Również w tej grupie roślin, tuż przy ścieżce, znajduje się kilkudziesięcioletni cis (Taxus). Ciekawa to roślina, może bowiem przybierać postać krzewu albo drzewa. Nasz cis ma dwa proste pnie, ale bywają okazy tak powyginane, że wyglądają wręcz pokracznie. Cis pojawił się na świecie już w dewonie, czyli w czasach od 400 do 350 milionów lat temu! W trzeciorzędzie występowało już jego pięć gatunków. Dzisiaj rośnie głównie na półkuli północnej, ale w stanie dzikim występuje stosunkowo rzadko z powodu swych trujących dla ludzi i… koni właściwości.
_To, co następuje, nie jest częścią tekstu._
(** X11. When the networks label decodes and the resolver finds no
    address for the process, the synchronizer runs the probe once per
    binding on 127.0.0.1 and starts no firewall command; it returns no
    error if there is no such binding, and otherwise the rule error
    wrapping one error per such binding. *)
Theorem synchronizer_unresolved_appends_nothing (portMappings : PortMap)
    (containerID networks namespace pid : string) (nets : list string) (s : @State W T) :
  let n := length (loopback_bindings (range_PortMap range portMappings)) in
  let r := sync portMappings containerID networks namespace pid s in
  json_Unmarshal_Strings networks = inr nets →
  unresolved host pid →
  exec_cmds (trace_of r) = replicate n (nsenter_argv pid)
  ∧ firewall_cmds (trace_of r) = []
  ∧ (n = 0 → result_of r = None)
  ∧ (n ≠ 0 → ∃ errs, result_of r = Some (ErrorfList ErrExecIptablesRule errs)
                      ∧ length errs = n).
Proof.
  intros n r Hn Hun. subst r. rewrite (execIptablesRules_flat _ _ _ _ _ nets) by done.
  cbn zeta. unfold result_of at 1 3, trace_of at 1 3. cbn [fst snd].
  destruct (calls_unresolved nets containerID namespace pid
              (loopback_bindings (range_PortMap range portMappings)) [] s Hun) as [He Hl].
  fold n in He, Hl. cbn [length] in Hl.
  split; [done|]. split; [unfold firewall_cmds; rewrite He; apply firewall_cmds_replicate_probe|].
  destruct (result_of (calls _ _ _ _ _ _ s)) as [|e errs] eqn:E; cbn [length] in Hl.
  - split; [done|]. intros ?. lia.
  - split; [intros ?; lia|]. intros _. by eexists.
Qed.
Z tego powodu nagminnie go wycinano z pobliża ludzkich siedzib, bo utrata zwierzęcia pociągowego była niepowetowaną stratą, a konie chętnie skubały zielone igiełki, przypłacając to życiem. Cis rośnie niesłychanie wolno, po dwudziestu latach dochodzi do około dwóch metrów, a po kilkudziesięciu do 15-18 m wysokości. Nasz mierzy około dziesięciu metrów, więc możemy przyjąć, że liczy sobie około pięćdziesięciu lat. Najstarszy w Polsce, znany dendrologom, okaz cisa rośnie w Henrykowie Lubańskim na Śląsku, mniej więcej od roku spotkania cesarza Ottona III z Bolesławem Chrobrym, tj. roku tysięcznego. W czasach starożytnych cis był uważany za drzewo śmierci, ponoć rósł w Hadesie, robiono też z niego nagrobne wieńce. Słowianie z kolei jego igłami posypywali drogę za konduktem pogrzebowym oraz pomieszczenia, w których leżał zmarły. W późniejszych czasach gałązki drzewa śmierci uważano za śmiercionośne dla … chorób. Na Trzech Króli gospodarze święcili gałązki cisa, by następnie użyć ich do okadzania chorego bydła, dym z palonych wilgotnych gałęzi miał zabijać czarne koty (uosobienie diabła), a kołeczki z drewna cisowego użyte do przybijania gontów chroniły przed uderzeniem pioruna. Cis wycinano też z innych powodów – jego drewno jest bardzo użyteczne dla człowieka z powodu swoich właściwości – elastyczności, trwałości, odporności na działanie wilgoci. Wyrabiano z niego sarkofagi, jarzma dla wołów, łyżki, szafy kolbuszowskie i gdańskie, a także łuki, które uchodziły nie tylko za najlepsze, ale też za najcelniejsze.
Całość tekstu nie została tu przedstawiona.